I have written a small spring-boot application without embedded servers. It is intended to run from command line and stay running until the VM gets signalled. What is the intended way of in the spring-boot framework (v2.0) to keep the application alive as a service? Should I have a Thread.currentThread().wait(); as last statement in my run(ApplicationArguments args) method? Is there an enabling annotation?

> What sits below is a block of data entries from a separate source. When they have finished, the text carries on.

(** * To-do list API: the persisted-entity handlers of [backend/main.py]

    A shallow embedding of the FastAPI handlers over the [todoitem] table,
    of the request models they take, and of the translation pass-through.

    The relational store behind [Session] is the SQLite table that
    [SQLModel.metadata.create_all] derives from [class TodoItem]: a finite
    map from the integer primary key to the remaining columns.  A request
    handler takes the store it finds and returns the store it leaves,
    together with the HTTP response; each request has a session of its
    own, so a commit that raises leaves the store as the request found it.

    What the model leaves out: a Python [str] is a [string], one character
    each; the ids the store assigns are integers without the 64-bit bound
    of SQLite (an id a request names is held against it); a commit
    raises only when a NOT NULL column would receive [None], faults of the
    engine (I/O, locking) are not modelled; a response body is the value
    returned by the handler, of which the JSON sent is a function. *)

From Stdlib Require Import ZArith Lia.
From stdpp Require Import gmap strings list fin_maps sorting.

Local Open Scope string_scope.
Local Open Scope Z_scope.

(** ** Data model *)

(** [datetime.date]. *)
Record date := mk_date { year : Z; month : Z; day : Z }.
(** X19.  A response with one question, given as an uncompressed name, and
    one answer: an IN A record of four bytes whose owner name is a pointer
    to the question name at offset 12.  The driver emits the question, the
    response code, the address in dotted-quad form under [a] and the
    time-to-live, and closes the array and the document; the pointer ends
    at the end of the message and the remaining length at 5. *)
Theorem single_a_answer_message :
  forall char_signed inet_ntop6 i0 i1 f0 f1 labels t0 t1 c0 c1 l0 l1 l2 l3 a b c d buf,
    let pkt := [i0; i1; f0; f1; 0; 1; 0; 1; 0; 0; 0; 0]
                 ++ (wire labels ++ [t0; t1; c0; c1])
                 ++ [192; 12; 0; 1; 0; 1; l0; l1; l2; l3; 0; 4; a; b; c; d] in
    let flags := f0 * 256 + f1 in
    let qr := if to_uchar (Z.shiftr flags 15) =? 0 then "q"%string else "r"%string in
    Forall label_ok labels ->
    zlength (dotted labels) < 255 ->
    question_summary (write_dns_server_data char_signed inet_ntop6 pkt buf)
    = Returns (dns_ok, zlength pkt, 5,
               buf ++ ["{"%string;
                       frag_question qr (text_of (tl (dotted labels)));
                       frag_rc (Z.land flags 15);
                       "{"%string;
                       frag_name "a" (inet_ntop4 a b c d);
                       frag_ttl ((l0 * 256 + l1) * 65536 + (l2 * 256 + l3));
                       "]}"%string]).
Proof.
  intros sgn ntop i0 i1 f0 f1 labels t0 t1 c0 c1 l0 l1 l2 l3 a b c d buf pkt flags qr
         Hok Hroom.
  pose proof (zlength_wire labels) as Hw.
  pose proof (zlength_nonneg (dotted labels)) as Hd.
  set (hdr12 := [i0; i1; f0; f1; 0; 1; 0; 1; 0; 0; 0; 0]) in *.
  set (answer := [192; 12; 0; 1; 0; 1; l0; l1; l2; l3; 0; 4; a; b; c; d]) in *.
  remember (12 + zlength (wire labels) + 4) as q eqn:Hqdef.
  assert (Hpre : zlength (hdr12 ++ wire labels ++ [t0; t1; c0; c1]) = q).
  { rewrite !zlength_app. change (zlength hdr12) with 12.
    change (zlength [t0; t1; c0; c1]) with 4. lia. }
  assert (Hpkt : pkt = (hdr12 ++ wire labels ++ [t0; t1; c0; c1]) ++ answer).
  { unfold pkt. rewrite <- !app_assoc. reflexivity. }
  assert (Hlen : zlength pkt = q + 16).
  { rewrite Hpkt, zlength_app, Hpre. reflexivity. }
  assert (Hans : forall i, (i < 16)%nat -> load pkt (q + Z.of_nat i) = Returns (nth i answer 0)).
  { intros i Hi. rewrite Hpkt, <- Hpre. apply load_suffix. exact Hi. }
  assert (H2 : load16 pkt 2 = Returns flags) by (apply (load16_prefix hdr12 _ 2); simpl; lia).
  assert (H4 : load16 pkt 4 = Returns 1) by (apply (load16_prefix hdr12 _ 4); simpl; lia).
  assert (H6 : load16 pkt 6 = Returns 1) by (apply (load16_prefix hdr12 _ 6); simpl; lia).
  assert (H8 : load16 pkt 8 = Returns 0) by (apply (load16_prefix hdr12 _ 8); simpl; lia).
  assert (H10 : load16 pkt 10 = Returns 0) by (apply (load16_prefix hdr12 _ 10); simpl; lia).
  assert (Hq16 : forall i, (S i < 16)%nat ->
                           load16 pkt (q + Z.of_nat i)
                           = Returns (nth i answer 0 * 256 + nth (S i) answer 0)).
  { intros i Hi. unfold load16. rewrite Hans by lia. cbv beta iota delta [bind].
    replace (q + Z.of_nat i + 1) with (q + Z.of_nat (S i)) by lia.
    rewrite Hans by lia. reflexivity. }
  assert (Hname :
            dns_header_parse_name sgn pkt 0 12 (q + 4) fresh_name 0
                                  (DNS_OUTNAME_LEN - 1) 0
            = Returns (mk_name_result dns_ok (12 + zlength (wire labels))
                         (q + 4 - zlength (dotted labels))
                         (decoded_buffer fresh_name 0 labels)
                         (0 + zlength (dotted labels)))).
  { pose proof (parse_name_rec_wire sgn (Z.to_nat (DNS_MAX_RECURSION_DEPTH - 0)) hdr12 labels
                  ([t0; t1; c0; c1] ++ answer) 0 (q + 4) fresh_name 0
                  (DNS_OUTNAME_LEN - 1) 0 Hok) as H.
    change (zlength hdr12) with 12 in H.
    unfold dns_header_parse_name, call_budget, pkt. rewrite <- app_assoc.
    apply H; rewrite ?fresh_name_length; unfold DNS_OUTNAME_LEN; lia. }
  assert (Hptr : pointer_at sgn pkt q = Some 12).
  { unfold pointer_at.
    replace q with (q + Z.of_nat 0) at 1 by lia. rewrite Hans by lia.
    replace (q + 1) with (q + Z.of_nat 1) by lia. rewrite Hans by lia.
    simpl nth. destruct (tag_of_byte sgn 192 ltac:(lia)) as [-> ->]. reflexivity. }
  assert (Hown :
            dns_header_parse_name sgn pkt 0 q 17 fresh_name 0 (DNS_OUTNAME_LEN - 1) 0
            = Returns (mk_name_result dns_ok (q + 2) 15
                         (decoded_buffer fresh_name 0 labels)
                         (0 + zlength (dotted labels)))).
  { rewrite (header_parse_name_jump sgn pkt q 17 fresh_name 0 _ 0 12 Hptr);
      try (rewrite ?fresh_name_length; unfold DNS_OUTNAME_LEN, DNS_MAX_RECURSION_DEPTH; lia).
    pose proof (parse_name_rec_wire sgn (Z.to_nat (DNS_MAX_RECURSION_DEPTH - (0 + 1))) hdr12
                  labels ([t0; t1; c0; c1] ++ answer) 0 (q + 17 - 12)
                  (update fresh_name (Z.to_nat (0 + 1)) 0) 0
                  (DNS_OUTNAME_LEN - 1) (0 + 1) Hok) as H.
    change (zlength hdr12) with 12 in H.
    unfold dns_header_parse_name, call_budget, pkt. rewrite <- app_assoc.
    rewrite H by (rewrite ?zlength_update, ?fresh_name_length; unfold DNS_OUTNAME_LEN; lia).
    cbv beta iota delta [bind]. unfold after_jump. cbn [nr_err nr_buf nr_outname].
    replace (update fresh_name (Z.to_nat (0 + 1)) 0) with fresh_name
      by (vm_compute; reflexivity).
    reflexivity. }
  destruct (decoded_buffer_text fresh_name 0 labels) as [_ Htext];
    [lia | rewrite fresh_name_length; lia |].
  change (0 + 1) with 1 in Htext.
  assert (Hrr : dns_rr_parse pkt 0 (q + 2) 15 0 = Returns (dns_ok, q + 2, q + 12, 5, 4)).
  { unfold dns_rr_parse, sizeof_dns_rr. change (15 <? 10) with false. cbv iota.
    replace (q + 2 + 8) with (q + Z.of_nat 10) by lia.
    rewrite Hq16 by lia. cbv beta iota delta [bind]. simpl nth.
    change (15 <? 0 * 256 + 4) with false. cbv iota.
    replace (q + 2 + 10) with (q + 12) by lia. reflexivity. }
  assert (Hbytes : load_bytes pkt (q + 12) 4 = Returns [a; b; c; d]).
  { cbn [load_bytes].
    replace (q + 12) with (q + Z.of_nat 12) by lia. rewrite Hans by lia.
    replace (q + Z.of_nat 12 + 1) with (q + Z.of_nat 13) by lia. rewrite Hans by lia.
    replace (q + Z.of_nat 13 + 1) with (q + Z.of_nat 14) by lia. rewrite Hans by lia.
    replace (q + Z.of_nat 14 + 1) with (q + Z.of_nat 15) by lia. rewrite Hans by lia.
    reflexivity. }
  assert (Hrd : forall out,
             dns_rdata_print sgn ntop pkt 0 (q + 2) (q + 12) 4 out
             = Returns (mk_rdata_result dns_ok (q + 12 + 4) (4 - 4)
                          (emit out (frag_name "a" (inet_ntop4 a b c d))))).
  { intros out. unfold dns_rdata_print.
    replace (q + 2 + 2) with (q + Z.of_nat 4) by lia. rewrite Hq16 by lia.
    cbv beta iota delta [bind]. simpl nth.
    replace (q + 2) with (q + Z.of_nat 2) by lia. rewrite Hq16 by lia.
    cbv beta iota delta [bind]. simpl nth.
    replace (q + Z.of_nat 2 + 8) with (q + Z.of_nat 10) by lia. rewrite Hq16 by lia.
    cbv beta iota delta [bind]. simpl nth.
    change (0 * 256 + 1 =? class_IN) with true. change (0 * 256 + 1 =? type_A) with true.
    cbv iota. unfold dns_addr_parse, sizeof_in_addr.
    change (4 <? 4) with false. change (0 * 256 + 4 =? 4) with true.
    cbv iota beta delta [negb]. rewrite Hbytes. reflexivity. }
  assert (Httl : load32 pkt (q + 2 + 4)
                 = Returns ((l0 * 256 + l1) * 65536 + (l2 * 256 + l3))).
  { unfold load32.
    replace (q + 2 + 4) with (q + Z.of_nat 6) by lia. rewrite Hq16 by lia.
    cbv beta iota delta [bind].
    replace (q + Z.of_nat 6 + 2) with (q + Z.of_nat 8) by lia. rewrite Hq16 by lia.
    reflexivity. }
  unfold question_summary, write_dns_server_data, dns_print_packet.
  fold (zlength pkt).
  replace (zlength pkt <? sizeof_dns_hdr) with false
    by (symmetry; apply Z.ltb_ge; unfold sizeof_dns_hdr; lia).
  change (0 + 2) with 2. change (0 + 4) with 4. change (0 + 6) with 6.
  change (0 + 8) with 8. change (0 + 10) with 10. change (0 + 12) with 12.
  rewrite H2. cbv beta iota delta [bind]. rewrite H4. cbv beta iota delta [bind].
  change (1 >? 1) with false. cbv iota. change (Z.to_nat 1) with 1%nat.
  cbn [records]. unfold question_record at 1. cbn [ds_r ds_len ds_name ds_buf ds_rdlength ds_comma ds_rr].
  replace (zlength pkt - 12) with (q + 4) by lia.
  rewrite Hname. cbv beta iota delta [bind]. cbn [nr_err nr_name nr_len nr_buf].
  change (failed dns_ok) with false. cbv iota.
  unfold dns_question_parse, sizeof_dns_question.
  replace (q + 4 - zlength (dotted labels) <? 4) with false
    by (symmetry; apply Z.ltb_ge; lia).
  cbv beta iota delta [bind]. cbn [ds_err]. change (failed dns_ok) with false. cbv iota.
  unfold say. cbn [ds_err ds_r ds_len ds_name ds_buf ds_rdlength ds_comma ds_rr].
  rewrite H6. cbv beta iota delta [bind]. change (Z.to_nat 1) with 1%nat.
  cbn [records]. unfold rr_record at 1.
  cbn [ds_err ds_r ds_len ds_name ds_buf ds_rdlength ds_comma ds_rr].
  replace (12 + zlength (wire labels) + 4) with q by lia.
  replace (q + 4 - zlength (dotted labels) - 4) with 17 by lia.
  rewrite Hown. cbv beta iota delta [bind]. cbn [nr_err nr_name nr_len nr_buf].
  change (failed dns_ok) with false. cbv iota.
  rewrite Hrr. cbv beta iota delta [bind]. change (failed dns_ok) with false. cbv iota.
  rewrite Hrd, Httl. cbv beta iota delta [bind]. cbn [rd_err rd_r rd_len rd_buf].
  change (failed dns_ok) with false. change (4 - 4) with 0. change (0 >? 1) with false.
  change (negb (0 =? 0)) with false. cbv iota.
  cbn [ds_err]. change (failed dns_ok) with false. cbv iota.
  repeat first
    [ rewrite H8 | rewrite H10
    | progress change (Z.to_nat 0) with 0%nat
    | progress cbn [records]
    | progress cbv beta iota delta [bind]
    | progress unfold say, between_sections
    | progress cbn [ds_err ds_r ds_len ds_name ds_buf ds_rdlength ds_comma ds_rr]
    | progress change (failed dns_ok) with false
    | progress change (0 >? 1) with false ].
  rewrite Htext. unfold emit. rewrite <- !app_assoc. cbn [app].
  replace (q + 12 + 4) with (zlength pkt) by lia.
  reflexivity.
Qed.
(** * HCS VRAM interceptor: quota accounting of [libhcs_interceptor.c]

    A shallow embedding of [pkg/interceptor/libhcs_interceptor.c] and the
    properties of its admission, free and memory-info paths.

    Conventions of the embedding.
    - [size_t] and [uint64_t] are 64-bit (LP64); a value is a [Z] in
      [0, 2^64) and every C addition that can wrap is written with [wrap64].
    - A device pointer is a [Z]; [0] is [NULL].
    - A C string is a [string] (the characters before the terminating NUL);
      a possibly-NULL [const char *] is an [option string].
    - A [double] is an IEEE-754 binary64 value, [spec_float] with
      [prec = 53] and [emax = 1024].
    - The mutex is not modelled: the embedding is the single-threaded
      semantics, where lock and unlock have no effect.
    - [HCS_LOG] and [format_size] only write to [stderr]; they are left out. *)

From Stdlib Require Import ZArith List String Ascii Bool Lia.
From Stdlib Require Import Floats.SpecFloat.
From Stdlib Require DecimalString DecimalPos DecimalN.
Import ListNotations.

Local Open Scope Z_scope.

(* ------------------------------------------------------------------------ *)
(** ** Machine integers *)

Definition SIZE_MAX : Z := 18446744073709551615.

(** Reduction of an unsigned 64-bit result ([size_t], [uint64_t]). *)
Definition wrap64 (z : Z) : Z := z mod 18446744073709551616.

(* ------------------------------------------------------------------------ *)
(** ** The C library functions the parser calls (ISO C, "C" locale) *)

Module LibC.

Definition code (c : ascii) : Z := Z.of_N (N_of_ascii c).

(** [isspace]: space, and the controls from [\t] (9) to [\r] (13). *)
Definition isspace (c : ascii) : bool :=
  (code c =? 32) || ((9 <=? code c) && (code c <=? 13)).

Definition isdigit (c : ascii) : bool := (48 <=? code c) && (code c <=? 57).

Definition isupper (c : ascii) : bool := (65 <=? code c) && (code c <=? 90).

Definition islower (c : ascii) : bool := (97 <=? code c) && (code c <=? 122).

Definition tolower (c : ascii) : Z := if isupper c then code c + 32 else code c.

(** Value of a decimal digit. *)
Definition digit_value (c : ascii) : option Z :=
  if isdigit c then Some (code c - 48) else None.

(** Value of a hexadecimal digit. *)
Definition xdigit_value (c : ascii) : option Z :=
  if isdigit c then Some (code c - 48)
  else if (97 <=? tolower c) && (tolower c <=? 102) then Some (tolower c - 87)
  else None.

(** [strncasecmp s1 s2 n]: compares at most [n] characters, ignoring case;
    the result is zero exactly when the compared parts agree. *)
Fixpoint strncasecmp (s1 s2 : string) (n : nat) : Z :=
  match n with
  | O => 0
  | S n' =>
      match s1, s2 with
      | EmptyString, EmptyString => 0
      | EmptyString, String c2 _ => 0 - tolower c2
      | String c1 _, EmptyString => tolower c1
      | String c1 r1, String c2 r2 =>
          if tolower c1 =? tolower c2 then strncasecmp r1 r2 n'
          else tolower c1 - tolower c2
      end
  end.
(** C7 as amended: the bytes of a [Walk] instance are refused by the
    unrelated class and accepted by [SynDModel]; the empty bytes are
    refused by pickle. *)
Lemma deserialize_guards_or_propagates_witness :
  serialize m_two = inr m_two_bytes
  ∧ deserialize c_Unrelated m_two_bytes = inl (TypeError (not_instance c_Unrelated))
  ∧ deserialize c_SynDModel m_two_bytes = inr (Instance m_two)
  ∧ deserialize c_SynDModel [] = inl (OtherError "EOFError").
Proof.
  split; [reflexivity|]. split; [|split].
  - apply (proj1 (proj1 (proj2 (deserialize_guards_or_propagates (py := values)
                                  (pk := small_pickle) c_Unrelated m_two_bytes)))).
    reflexivity.
  - apply (proj1 (proj2 (proj2 (deserialize_guards_or_propagates (py := values)
                                  (pk := small_pickle) c_SynDModel m_two_bytes)))).
    reflexivity.
  - apply (deserialize_guards_or_propagates (py := values) (pk := small_pickle)
             c_SynDModel []).
Defined.



(** C9 on the instance with an empty registry. *)
Lemma default_name_must_be_registered_witness :
  arg_or (Some "default") (@Omitted (option string)) = Some "default"
  ∧ generate_trajectory 3 10 Omitted tt m_empty
    = (inl (ValueError (not_defined "default")), m_empty)
  ∧ ∃ g : generator,
      generate_trajectories 3 [10; 20] Omitted tt m_empty = (inr g, m_empty)
      ∧ next g m_empty = (inl (ValueError (not_defined "default")), gi_closed, m_empty).
Proof.
  apply (default_name_must_be_registered (py := values) m_empty 3 10 [10; 20] tt). reflexivity.
Defined.

(** C10: the caller removes ["default"] after the first trajectory and then
    registers [shift] under that name; [reverse] is still what is applied. *)
Lemma backmapper_resolved_once_witness :
  (consume (do_next :: meddling) (gi_created 3 [10; 20; 30] (Some "default") tt) m_default).1.1
  = [inr [12; 11; 10]; inr [22; 21; 20]; inr [32; 31; 30]; inl StopIteration].
Proof.
  apply (proj1 (proj1 (proj2 (backmapper_resolved_once (py := values) (impl := walk)
                                m_default 3 [10; 20; 30] tt "default" reverse meddling
                                eq_refl))
                  (@rev nat) (λ traj, eq_refl))).
Defined.

(** ** Further properties, applied *)

(** X1: registering ["shifted"] on the instance that has ["default"]. *)
Lemma get_backmapper_after_add_witness :
  get_backmapper "shifted" (add_backmapper shift "shifted" m_default).2
  = (inr shift, (add_backmapper shift "shifted" m_default).2)
  ∧ (get_backmapper "default" (add_backmapper shift "shifted" m_default).2).1 = inr reverse.
Proof.
  split.
  - apply (proj1 (get_backmapper_after_add (py := values) m_default shift "shifted" eq_refl)).
  - apply (proj2 (get_backmapper_after_add (py := values) m_default shift "shifted" eq_refl)
             "default").
    done.
Defined.

(** X2: removing ["shifted"] from the instance with two backmappers. *)
Lemma get_backmapper_after_remove_witness :
  get_backmapper "shifted" (remove_backmapper "shifted" m_two).2
  = (inl (ValueError (not_defined "shifted")), (remove_backmapper "shifted" m_two).2)
  ∧ (get_backmapper "default" (remove_backmapper "shifted" m_two).2).1 = inr reverse.
Proof.
  split.
  - apply (proj1 (get_backmapper_after_remove (py := values) m_two "shifted"
                    (ex_intro _ shift eq_refl))).
  - apply (proj2 (get_backmapper_after_remove (py := values) m_two "shifted"
                    (ex_intro _ shift eq_refl)) "default").
    done.
Defined.
Lemma emitData_forgotten (response : Buffer.t) (d : Device) :
  forgotten n d ->
  forgotten n (emitData getCRC16 Ack Nak response d) /\
  untouched n d (emitData getCRC16 Ack Nak response d).
Proof.
  intros (Hn & Hq & Ht & Hd & Hi).
  destruct (emitData_moved getCRC16 Ack Nak response d)
    as ([MQ MN MI MT MB ME] & T & D & _ & _).
  split.
  - unfold forgotten. rewrite MQ, MN, MI, T. repeat split; auto.
    + intros H. apply Ht. revert H. apply incl_map, remove_all_incl.
    + intros H. apply Hd. revert H. apply incl_map, D.
  - apply orderly_untouched with (map id (dataListeners d)).
    + apply emitData_orderly.
    + exact ME.
    + exact Hd.
Qed.

Lemma step_forgotten (d : Device) (e : Event) :
  forgotten n d ->
  forgotten n (step getCRC16 Ack Nak Poll d e) /\
  untouched n d (step getCRC16 Ack Nak Poll d e).
Proof.
  intros Hf. pose proof Hf as (Hn & Hq & Ht & Hd & Hi).
  destruct e as [command params tmo| | |frame| | |]; simpl.
  - now apply execute_forgotten.
  - destruct (timerInterval d); [|split; [exact Hf | apply untouched_refl]].
    split; [|now apply untouched_same].
    unfold forgotten, emitTick. simpl. repeat split; auto.
    rewrite immediateIds_app. simpl. rewrite immediateIds_timeouts.
    intros H. apply in_app_or in H as [H|H]; auto.
  - unfold runImmediates.
    destruct (immediates_forgotten (immediates d) (setImmediates [] d) Hi)
      as [Hf' Hu']; [repeat split; auto|].
    split; [exact Hf'|]. eapply untouched_trans; [|exact Hu'].
    now apply untouched_same.
  - now apply emitData_forgotten.
  - split; [repeat split; auto | now apply untouched_same].
  - split; [repeat split; auto | now apply untouched_same].
  - unfold disconnect, close. destruct (isOpen d).
    + split; [repeat split; auto | now apply untouched_same].
    + split; [exact Hf | apply untouched_refl].
Qed.

(** A task the device has let go is never called back and its promise
    never settled, whatever happens next. *)
Lemma run_forgotten (es : list Event) : forall d : Device,
  forgotten n d ->
  forgotten n (run getCRC16 Ack Nak Poll d es) /\
  untouched n d (run getCRC16 Ack Nak Poll d es).
Proof.
  induction es as [|e es IH]; intros d Hf.
  - split; [exact Hf | apply untouched_refl].
  - simpl. destruct (step_forgotten d e Hf) as [Hf' Hu'].
    destruct (IH _ Hf') as [Hf'' Hu''].
    split; [exact Hf'' | eapply untouched_trans; eassumption].
Qed.

(** X19.  A task the device has let go -- created, and neither in the
    queue nor a listener nor in a queued timeout body -- is done with:
    whatever events follow, its callback is not called again and the
    settlement of its promise does not change. *)
Theorem let_go_task_is_done_with (d : Device) (es : list Event) :
  forgotten n d ->
  timesDone n (effects (run getCRC16 Ack Nak Poll d es))
  = timesDone n (effects d) /\
  settlement n (effects (run getCRC16 Ack Nak Poll d es))
  = settlement n (effects d).
Proof.
  intros Hf. destruct (run_forgotten es d Hf) as [_ Hu].
  split; [now apply untouched_timesDone | now apply untouched_settlement].
Qed.

End Forgotten.

(** ** Replies *)

Lemma settlement_pending (n : nat) (l1 l2 : list Effect) :
  settlement n l1 = None -> settlement n (l1 ++ l2) = settlement n l2.
Proof.
  induction l1 as [|e l1 IH]; simpl; [reflexivity|].
  destruct e; auto; destruct (Nat.eqb task n); auto; discriminate.
Qed.

Lemma callDone_execute_error (t : Task) (command : Command) e p (d : Device) :
  done t = ExecuteSink command ->
  exists tail,
    effects (fst (rejected (callDone t (Some e) p d)))
    = effects d ++ Done t (Some e) p :: Reject (id t) e :: tail.
Proof.
  intros Hd. unfold callDone. rewrite Hd.
  destruct (response command p) as [v|y]; simpl.
  - exists [Resolve (id t) v]. now rewrite <- !app_assoc.
  - exists [UnhandledRejection y]. now rewrite <- !app_assoc.
Qed.

Lemma complete_execute (t : Task) (command : Command) (frame : Buffer.t)
    (d : Device) :
  done t = ExecuteSink command ->
  effects (complete t frame d)
  = effects d ++ Done t None (Some (payloadOf frame))
      :: match response command (Some (payloadOf frame)) with
         | inl v => [Resolve (id t) v]
         | inr x => [UnhandledRejection x]
         end.
Proof.
  intros Hd. unfold complete, callDone. rewrite Hd.
  destruct (response command (Some (payloadOf frame))) as [v|y]; simpl;
    now rewrite <- !app_assoc.
Qed.

Section Replies.

Variable getCRC16 : Buffer.t -> Buffer.t.
Variables Ack Nak Poll : Command.

(** A verified frame that is not the NAK byte: with the ACK byte the task
    is completed at once, otherwise after the ACK frame is written. *)
Lemma settle_not_nak (t : Task) (frame : Buffer.t) (d : Device) :
  notNak (payloadOf frame) = true ->
  settle Ack (dispatchResponse Ack t frame d)
  = if notAck (payloadOf frame)
    then complete t frame (emit (Write (request Ack [])) d)
    else complete t frame d.
Proof.
  unfold notNak, notAck, dispatchResponse. intros H.
  apply negb_true_iff in H. rewrite H.
  destruct ((Buffer.length (payloadOf frame) =? 1)
            && (Buffer.get (payloadOf frame) 0 =? 0)); reflexivity.
Qed.

Lemma emitData_not_nak (t : Task) (frame : Buffer.t) (d : Device) :
  dataListeners d = [t] ->
  checkCRC getCRC16 frame = true ->
  notNak (payloadOf frame) = true ->
  emitData getCRC16 Ack Nak frame d
  = if notAck (payloadOf frame)
    then complete t frame (emit (Write (request Ack [])) (strip t d))
    else complete t frame (strip t d).
Proof.
  intros Hl Hc Hn.
  rewrite (emitData_single _ _ _ t frame d Hl), handler_good_frame by assumption.
  now apply settle_not_nak.
Qed.

(** Once its handler has run, the device holds the task in flight
    nowhere. *)
Lemma emitData_lets_go (t : Task) (frame : Buffer.t) (d : Device) :
  dataListeners d = [t] ->
  tickListeners d = [] \/ tickListeners d = [t] ->
  ~ In (id t) (map id (queue d)) ->
  ~ In (id t) (immediateIds (immediates d)) ->
  (id t < nextId d)%nat ->
  forgotten (id t) (emitData getCRC16 Ack Nak frame d).
Proof.
  intros Hl Ht Hq Hi Hn.
  pose proof (emitData_control getCRC16 Ack Nak t frame d Hl) as Hc.
  unfold forgotten.
  replace (nextId (emitData getCRC16 Ack Nak frame d)) with (nextId d)
    by (clear - Hc; control_solve).
  replace (queue (emitData getCRC16 Ack Nak frame d)) with (queue d)
    by (clear - Hc; control_solve).
  replace (immediates (emitData getCRC16 Ack Nak frame d)) with (immediates d)
    by (clear - Hc; control_solve).
  replace (dataListeners (emitData getCRC16 Ack Nak frame d)) with (@nil Task)
    by (clear - Hc; control_solve).
  replace (tickListeners (emitData getCRC16 Ack Nak frame d))
    with (removeListener t (tickListeners d)) by (clear - Hc; control_solve).
  repeat split; auto.
  destruct Ht as [Ht|Ht]; rewrite Ht; simpl; [tauto|].
  rewrite Nat.eqb_refl. simpl. tauto.
Qed.

(** X4.  A verified reply that is neither the ACK byte nor the NAK byte,
    received for the only task in flight: the handler writes the ACK frame,
    then clears [busy] and calls the task's callback with no error and the
    payload of the frame; the task's listeners are gone and the queue is as
    it was. *)
Theorem reply_is_acknowledged_then_delivered
    (t : Task) (frame : Buffer.t) (d : Device) :
  dataListeners d = [t] ->
  checkCRC getCRC16 frame = true ->
  notAck (payloadOf frame) = true ->
  notNak (payloadOf frame) = true ->
  let d' := emitData getCRC16 Ack Nak frame d in
  busy d' = false /\ dataListeners d' = [] /\
  tickListeners d' = removeListener t (tickListeners d) /\
  queue d' = queue d /\
  exists tail,
    effects d' = effects d ++ Write (request Ack [])
                   :: Done t None (Some (payloadOf frame)) :: tail /\
    quiet tail.
Proof.
  intros Hl Hc Ha Hn d'.
  pose proof (emitData_control getCRC16 Ack Nak t frame d Hl) as Hctl.
  fold d' in Hctl.
  repeat split; try (clear - Hctl; control_solve).
  subst d'. rewrite (emitData_not_nak t frame d Hl Hc Hn), Ha.
  destruct (complete_spec t frame (emit (Write (request Ack [])) (strip t d)))
    as (tail & He & Hq & _).
  exists tail. simpl in He. rewrite He, <- app_assoc. auto.
Qed.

Plainsong answered 17/7, 2018 at 7:31 Comment(7)
Possible duplicate of How to prevent Spring Boot daemon/server application from closing/shutting down immediately?Chromomere
it indeed looks duplicate, but not conclusive, and likely outdated. Most hints look very hacky.Plainsong
System.in.read would block until the first key stroke... I want the thing just wait for Crtl-C.Plainsong
@Plainsong the solultion given in this answer seems the right approach https://mcmap.net/q/467094/-how-to-prevent-spring-boot-daemon-server-application-from-closing-shutting-down-immediately better than waiting for a key strokePlatonic
@Platonic That approach is bad as it will also work on all SpringBootTest tests. Hence those tests won't stop.Jaimie
The solution with adding an empty scheduled task seems the least hacky one. @Scheduled(fixedDelay = Long.MAX_VALUE) public void doNotShutdown() {} It even works with the most basic Spring Boot Starter.Jaimie
@SvenDöring you are right about that but if you are doing Unit Test without SpringBootTest this work. Enabling Scheduling is an idea. I didn't check but maybe since 2018 they are new solutions.Platonic
O
-2

from org.springframework.boot.web.embedded.netty.NettyWebServer, Official.

    private void startDaemonAwaitThread(DisposableServer disposableServer) {
        Thread awaitThread = new Thread("server") {

            @Override
            public void run() {
                disposableServer.onDispose().block();
            }

        };
        awaitThread.setContextClassLoader(getClass().getClassLoader());
        awaitThread.setDaemon(false);
        awaitThread.start();
    }
Orlon answered 25/5, 2020 at 11:38 Comment(2)
that kind of contradicts the question condition of having a Spring-Boot application without a webserver, doesn't it?Plainsong
I just assume there is another server instead of default web server, so it is necessary to keep application running. Refer to the official implementation, you can start a thread which blocked and waiting your server close.Orlon

© 2022 - 2024 — McMap. All rights reserved.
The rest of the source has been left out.